[Opening DATA TO EXAMINE section]

(* ===== verification/HaDecisionSpec.v ===== *)
(** What the HA decision components promise: which rule decides, which key a
    decision is stored under, which events an acknowledgement deletes, and
    what the status of a resource group is. *)
From Stdlib Require Import Ascii.
From S2P Require Import Prelude PyStr PyVal DataAccess ConsulDb ConsulDbSpec HaDecision.
Import PyStr Data Consul ConsulSpec Ha.

Module HaSpec.

(** ** Rules *)

(** The field of a rule, [None] when it is missing. *)
Definition rule_field (k : string) (item : value) : value :=
  match item with VDict d => default VNull (dget k d) | _ => VNull end.

(** The reading of one rule, without the order of the comparisons. *)
Definition rule_applies (f : fields) (item : value) : bool :=
  py_eq (f_alert_type f) (rule_field "alert_type" item)
  && py_eq (f_severity f) (rule_field "severity" item)
  && (negb (py_eq (f_res_type f) IEM)
      || py_eq (f_component f) (rule_field "component_id" item)
         && py_eq (f_module f) (rule_field "module_id" item)).

Lemma vitem_field item k x : vitem item k = Ok x → rule_field k item = x.
Proof. destruct item; simpl; try done. by destruct (dget k d) as [v|]; intros [= ->]. Qed.

Lemma match_rule_ok f item r :
  match_rule f item = Ok r →
  r = if rule_applies f item then Some (rule_field "action" item) else None.
Proof.
  unfold match_rule, rule_applies. intros (a & ->%vitem_field & H)%res_bind_ok. revert H.
  destruct (py_eq (f_alert_type f) a); cbn [negb andb]; [|by intros [= <-]].
  intros (s & ->%vitem_field & H)%res_bind_ok. revert H.
  destruct (py_eq (f_severity f) s); cbn [negb andb]; [|by intros [= <-]].
  destruct (py_eq (f_res_type f) IEM); cbn [negb andb orb].
  - intros (c & ->%vitem_field & H)%res_bind_ok. revert H.
    destruct (py_eq (f_component f) c); cbn [negb andb]; [|by intros [= <-]].
    intros (m & ->%vitem_field & H)%res_bind_ok. revert H.
    destruct (py_eq (f_module f) m); cbn [negb andb]; [|by intros [= <-]].
    by intros (x & ->%vitem_field & [= <-])%res_bind_ok.
  - by intros (x & ->%vitem_field & [= <-])%res_bind_ok.
Qed.

Lemma match_rules_ok f items : ∀ action r,
  match_rules f action items = Ok r →
  r = default action (last (rule_field "action" <$> filter (λ i, rule_applies f i = true) items)).
Proof.
  induction items as [|item items IH]; intros action r; cbn [match_rules]; [by intros [= <-]|].
  intros (o & ->%match_rule_ok & ->%IH)%res_bind_ok. rewrite filter_cons.
  destruct (rule_applies f item); [rewrite decide_True by done|by rewrite decide_False].
  rewrite fmap_cons, last_cons. by destruct (last _).
Qed.

(** The rule engine takes the action of the last rule, in file order,
    that agrees with the alert on its type and severity, and for IEM alerts on
    component and module too; without such a rule there is no action. *)
Theorem evaluate_alert_last_rule rules_schema alert f items action :
  truthy rules_schema = true →
  alert_fields alert = Ok (Some f) →
  vitem_key rules_schema (f_res_type f) = Ok (VList items) →
  evaluate_alert rules_schema alert = Ok action →
  action = default VNull
    (last (rule_field "action" <$> filter (λ i, rule_applies f i = true) items)).
Proof.
  unfold evaluate_alert. intros -> Hf Hi. cbn [negb]. rewrite Hf. cbn [mbind res_bind].
  rewrite Hi. cbn [mbind res_bind is_null py_iter]. apply match_rules_ok.
Qed.

Lemma vget_dict items k : vget (VDict items) k = Ok (default VNull (dget k items)).
Proof. done. Qed.

(** ** The key of a decision *)

Section maker.
Context {W : Type} (db : storage W) (conf : value).

(** What an alert says of a resource [rt = entity:...:component]. *)
Record hw_alert (alert : value) (entity component rt rid time host : string) : Prop := {
  hw_split : ∃ mid, split ":" rt = entity :: mid ++ [component];
  hw_info : ∃ sr info node,
    sensor_response alert = Ok (VDict sr) ∧ dget "info" sr = Some (VDict info) ∧
    dget "resource_type" info = Some (VStr rt) ∧ dget "resource_id" info = Some (VStr rid) ∧
    dget "event_time" info = Some (VStr time) ∧
    default VNull (dget "node_id" info) = node ∧ _get_host_id conf node = Ok (VStr host)
}.

Lemma base_entries entity mid component rt spec time host :
  split ":" rt = entity :: mid ++ [component] →
  let info := key_info_base rt spec time host in
  dget "entity" info = Some (VStr entity) ∧
  dget "entity_id" info = Some (if decide (entity = "node") then host else VStr "0") ∧
  dget "component" info = Some (VStr component) ∧ dget "event_time" info = Some time.
Proof.
  intros Hs. unfold key_info_base. rewrite Hs.
  assert (Hiem : rt ≠ "iem").
  { intros ->. cbn in Hs. injection Hs as _ Hs. by destruct mid. }
  rewrite !(decide_False (P:=rt = "iem")) by done.
  rewrite decide_True by (cbn; rewrite length_app; simpl; lia).
  change (entity :: mid ++ [component]) with ((entity :: mid) ++ [component]).
  rewrite List.last_last. cbn [app head default]. unfold entry_is.
  repeat first [rewrite dget_dset_eq | rewrite dget_dset_ne by done]. cbn [py_eq dget].
  case_bool_decide; [rewrite decide_True by done|rewrite decide_False by done]; done.
Qed.

(** A failure of a hardware component named [entity:...:component] is
    stored under [entity/id/component/resource_id/event_time] with its action,
    the id being the host for a node and 0 otherwise; controllers and network
    interfaces follow rules of their own. *)
Theorem store_action_key alert entity component rt rid time host action w :
  hw_alert alert entity component rt rid time host →
  component ≠ "controller" → rt ≠ NIC → rt ≠ NIC_CABLE →
  _store_action conf db alert action w =
    (Ok tt, (s_store db (instantiate_decision
       (join "/" [entity; if decide (entity = "node") then host else "0"; component; rid; time])
       action (VStr time)) w).2).
Proof.
  intros [[mid Hs] (sr & info & node & Hsr & Hinfo & Hrt & Hrid & Ht & Hnode & Hhost)] Hc Hn1 Hn2.
  destruct (base_entries entity mid component rt VNull (VStr time) (VStr host) Hs) as (He & Hei & Hcm & Het).
  unfold _store_action, logged. rewrite Hsr. f_equal.
  assert (Hiem : rt ≠ "iem") by (intros ->; cbn in Hs; injection Hs as _ Hs; by destruct mid).
  assert (Henc : rt ≠ "enclosure") by (intros ->; cbn in Hs; injection Hs as _ Hs; by destruct mid).
  assert (Hset : _set_db_key_info conf (VDict sr) =
            Ok (dset "component_id" (VStr rid) (key_info_base rt VNull (VStr time) (VStr host)))).
  { unfold _set_db_key_info. rewrite !vget_dict, Hinfo. cbn [default mbind res_bind].
    change (id ?x) with x. rewrite !vget_dict, Hrt, Hrid, Hnode, Ht. cbn [mbind res_bind].
    rewrite Hhost. cbn [mbind res_bind]. change (default VNull (Some ?x)) with x. cbn iota.
    rewrite decide_False by done. cbn [mbind res_bind vitem]. rewrite Hcm. cbn [mbind res_bind py_eq].
    rewrite bool_decide_false by done. by rewrite !decide_False by tauto. }
  unfold st_bind at 1, st_lift at 1. unfold st_bind at 1, st_lift at 1. rewrite Hset.
  set (d := dset "component_id" _ _).
  assert (Hd : truthy (VDict d) = true).
  { unfold d. cbn. rewrite negb_true_iff, bool_decide_eq_false.
    intros H%length_zero_iff_nil. by destruct (key_info_base _ _ _ _) as [|[k v] l]; cbn in H; repeat case_match. }
  rewrite Hd. cbn [negb]. unfold vitem.
  assert (Hg : dget "entity" d = Some (VStr entity) ∧
     dget "entity_id" d = Some (VStr (if decide (entity = "node") then host else "0")) ∧
     dget "component" d = Some (VStr component) ∧ dget "component_id" d = Some (VStr rid) ∧
     dget "event_time" d = Some (VStr time)).
  { unfold d. rewrite dget_dset_eq, !dget_dset_ne by done. rewrite Hei. repeat split; try done.
    by case_decide. }
  destruct Hg as (-> & -> & -> & -> & ->). reflexivity.
Qed.

End maker.

(** ** The repository over Consul *)

Section repository.
Context {W : Type} {K : ConsulKV W} {KL : ConsulLaws K} {PV : PyValues value} (c : db value).
Notation m := (db_model c).

(** The field [decision_id] holds strings, and [like] is the substring test
    on them. *)
Class DecisionModelLaws : Prop := {
  id_native : ∀ s, to_native m "decision_id" (VStr s) = Ok (VStr s);
  id_like : ∀ s p, py_op OPERATION_LIKE (VStr s) (VStr p) = Ok (contains s p)
}.
Context {ML : DecisionModelLaws}.

(** The decision id of a stored event. *)
Definition event_id (v : string) : option string :=
  match md_loads m v with
  | Ok o => match o !! "decision_id" with Some (VStr s) => Some s | _ => None end
  | Err _ => None
  end.

Definition all_events (w : W) : Prop := ∀ k v,
  kv_contents w !! k = Some v → startswith k (obj_prefix c) = true → is_Some (event_id v).

Definition event_matches (key : string) (v : string) : bool :=
  match event_id v with Some s => contains s key | None => false end.

Lemma sat_like o s key :
  o !! "decision_id" = Some (VStr s) →
  sat m o (FilterOperationCompare (FieldType "decision_id") OPERATION_LIKE (VStr key)) = Ok (contains s key).
Proof.
  intros Ho. unfold sat. cbn [accept_visitor]. unfold sat_compare, getattr.
  cbn [field_to_str mbind res_bind]. rewrite id_native. cbn [mbind res_bind].
  rewrite Ho. cbn [mbind res_bind compare_entry]. apply id_like.
Qed.

(** Deleting the events of a component removes exactly the events whose
    id contains the text [entity/entity_id/component/component_id], in
    particular those of every component whose id starts with that one. *)
Theorem delete_event_exact e i cm ci w w' :
  inv c w → all_events w →
  delete_event (consul_storage c) (VStr e) (VStr i) (VStr cm) (VStr ci) w = (Ok tt, w') →
  ∀ k, kv_contents w' !! k =
    match kv_contents w !! k with
    | Some v => if startswith k (obj_prefix c) && event_matches (join "/" [e; i; cm; ci]) v
                then None else Some v
    | None => None
    end.
Proof.
  intros Hinv Hev. unfold delete_event, st_bind, st_lift. cbn [create_decision_id res_map as_str mbind res_bind].
  unfold like_filter. cbn [Compare from_standard_representation mbind res_bind].
  set (key := join "/" [e; i; cm; ci]). cbn [s_delete consul_storage].
  set (f := FilterOperationCompare (FieldType "decision_id") OPERATION_LIKE (VStr key)).
  change (Compare (FieldType "decision_id") "like" (VStr key)) with (@Ok (filter_tree value) f).
  cbn iota beta.
  destruct (Consul.delete c f w) as [[n|e'] w1] eqn:Hdel; [|done]. intros [= <-].
  assert (Hsat : ∀ k v o, kv_contents w !! k = Some v → startswith k (obj_prefix c) = true →
            md_loads m v = Ok o → ∃ s, event_id v = Some s ∧ sat m o f = Ok (contains s key)).
  { intros k v o Hk Hp Ho. destruct (Hev k v Hk Hp) as [s Hs]. exists s. split; [done|].
    apply sat_like. unfold event_id in Hs. rewrite Ho in Hs.
    destruct (o !! "decision_id") as [[]|] eqn:Hid; try done. by injection Hs as ->. }
  destruct (delete_exact c f w n w1 Hinv) as [_ Hk]; [|done|].
  { intros k v o Hk Hp Ho. destruct (Hsat k v o Hk Hp Ho) as (s & _ & ->). eauto. }
  intros k. rewrite Hk. destruct (kv_contents w !! k) as [v|] eqn:Hv; [|done].
  destruct (startswith k (obj_prefix c)) eqn:Hp; cbn [andb]; [|done].
  unfold satb, event_matches. cbn [snd]. destruct (md_loads m v) as [o|e'] eqn:Ho.
  - destruct (Hsat k v o Hv Hp Ho) as (s & Hs & ->). by rewrite Hs.
  - unfold event_id. by rewrite Ho.
Qed.

End repository.

(** The key of component [ci] is part of the ids of the events of every
    component whose id starts with [ci]. *)
Lemma event_overmatch e i cm ci x t :
  contains (join "/" [e; i; cm; ci +:+ x; t]) (join "/" [e; i; cm; ci]) = true.
Proof.
  assert (Hc : ∀ s p, startswith s p = true → contains s p = true)
    by (intros [|c s] p H; cbn [contains]; by rewrite H).
  apply Hc, startswith_spec. exists (x +:+ "/" +:+ t). cbn [join]. by rewrite !sapp_assoc.
Qed.

(** ** The monitor *)

Section monitor.
Context {W : Type} (db : storage W) (resource_file : value).
Context (Hpure : ∀ q w, (s_get db q w).2 = w).

Lemma status_pure resource w : (get_resource_status db resource_file resource w).2 = w.
Proof.
  unfold get_resource_status, st_bind, st_lift.
  destruct (resource_key_of resource_file resource) as [rk|e]; [|done].
  assert (Hw : (call_get db rk w).2 = w).
  { unfold call_get, st_bind, st_lift, st_raise. destruct (key_args rk) as [[[[e i] cm] ci]|]; [|done].
    destruct rk; try done. case_decide; [done|].
    unfold get_event_time, st_bind, st_lift. destruct (create_decision_id _) as [s|]; [|done].
    destruct (like_filter s); [|done]. apply Hpure. }
  destruct (call_get db rk w) as [[[|o l]|e] w1]; cbn in *; done.
Qed.

Lemma py_eq_str v s : py_eq v (VStr s) = true ↔ v = VStr s.
Proof.
  destruct v; simpl; try (split; [done|by intros [=]]).
  rewrite bool_decide_eq_true. split; [by intros ->|by intros [=]].
Qed.

Lemma group_loop_exact w resources : ∀ statuses seen,
  Forall2 (λ r s, (get_resource_status db resource_file r w).1 = Ok s) resources statuses →
  Forall (λ s, s ≠ FAILED) seen →
  group_loop db resource_file resources seen w =
    (Ok (if existsb (λ s, py_eq s FAILED) statuses then FAILED
         else if existsb (py_eq RESOLVED) (seen ++ statuses) then RESOLVED else OK), w).
Proof.
  induction resources as [|r resources IH]; intros statuses seen H Hseen; cbn [group_loop].
  { apply Forall2_nil_inv_l in H as ->. by rewrite app_nil_r. }
  apply Forall2_cons_inv_l in H as (s & ss & Hs & Hss & ->). unfold st_bind.
  pose proof (status_pure r w) as Hw. destruct (get_resource_status db resource_file r w) as [x w1].
  cbn in Hs, Hw. subst x w1. cbn [existsb]. destruct (py_eq s FAILED) eqn:Hf; cbn [orb].
  - apply py_eq_str in Hf as ->. done.
  - rewrite (IH ss); [by rewrite <- app_assoc|done|].
    apply Forall_app. split; [done|]. constructor; [|done]. intros ->. done.
Qed.

(** The status of a resource group is FAILED when some resource of the
    group has failed, else RESOLVED when some is resolved, else OK; reading it
    changes nothing. *)
Theorem resource_group_status_exact resource_group resources statuses w :
  group_resources resource_file resource_group = Ok resources →
  Forall2 (λ r s, (get_resource_status db resource_file r w).1 = Ok s) resources statuses →
  get_resource_group_status db resource_file resource_group w =
    (Ok (if existsb (λ s, py_eq s FAILED) statuses then FAILED
         else if existsb (py_eq RESOLVED) statuses then RESOLVED else OK), w).
Proof.
  intros Hr H. unfold get_resource_group_status, st_bind, st_lift. rewrite Hr.
  by apply group_loop_exact.
Qed.

(** An acknowledgement that is not forced leaves the events of a resource
    alone while its status is FAILED. *)
Theorem acknowledge_keeps_failed resource w :
  (get_resource_status db resource_file resource w).1 = Ok FAILED →
  acknowledge_resource db resource_file resource false w = (Ok tt, w).
Proof.
  intros Hs. unfold acknowledge_resource, st_bind, st_lift.
  assert (Hk : is_ok (resource_key_of resource_file resource) = true).
  { revert Hs. unfold get_resource_status, st_bind, st_lift.
    by destruct (resource_key_of resource_file resource). }
  destruct (resource_key_of resource_file resource) as [rk|]; [|done].
  unfold logged. pose proof (status_pure resource w) as Hw.
  destruct (get_resource_status db resource_file resource w) as [x w1]. cbn in Hs, Hw. subst x w1. done.
Qed.

End monitor.

End HaSpec.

[Closing DATA TO EXAMINE section]

AIM OF THE TASK:
Using the entries above, determine how many lines include the string "induction" and write only that number.

OUTPUT FOR THIS EXERCISE:
2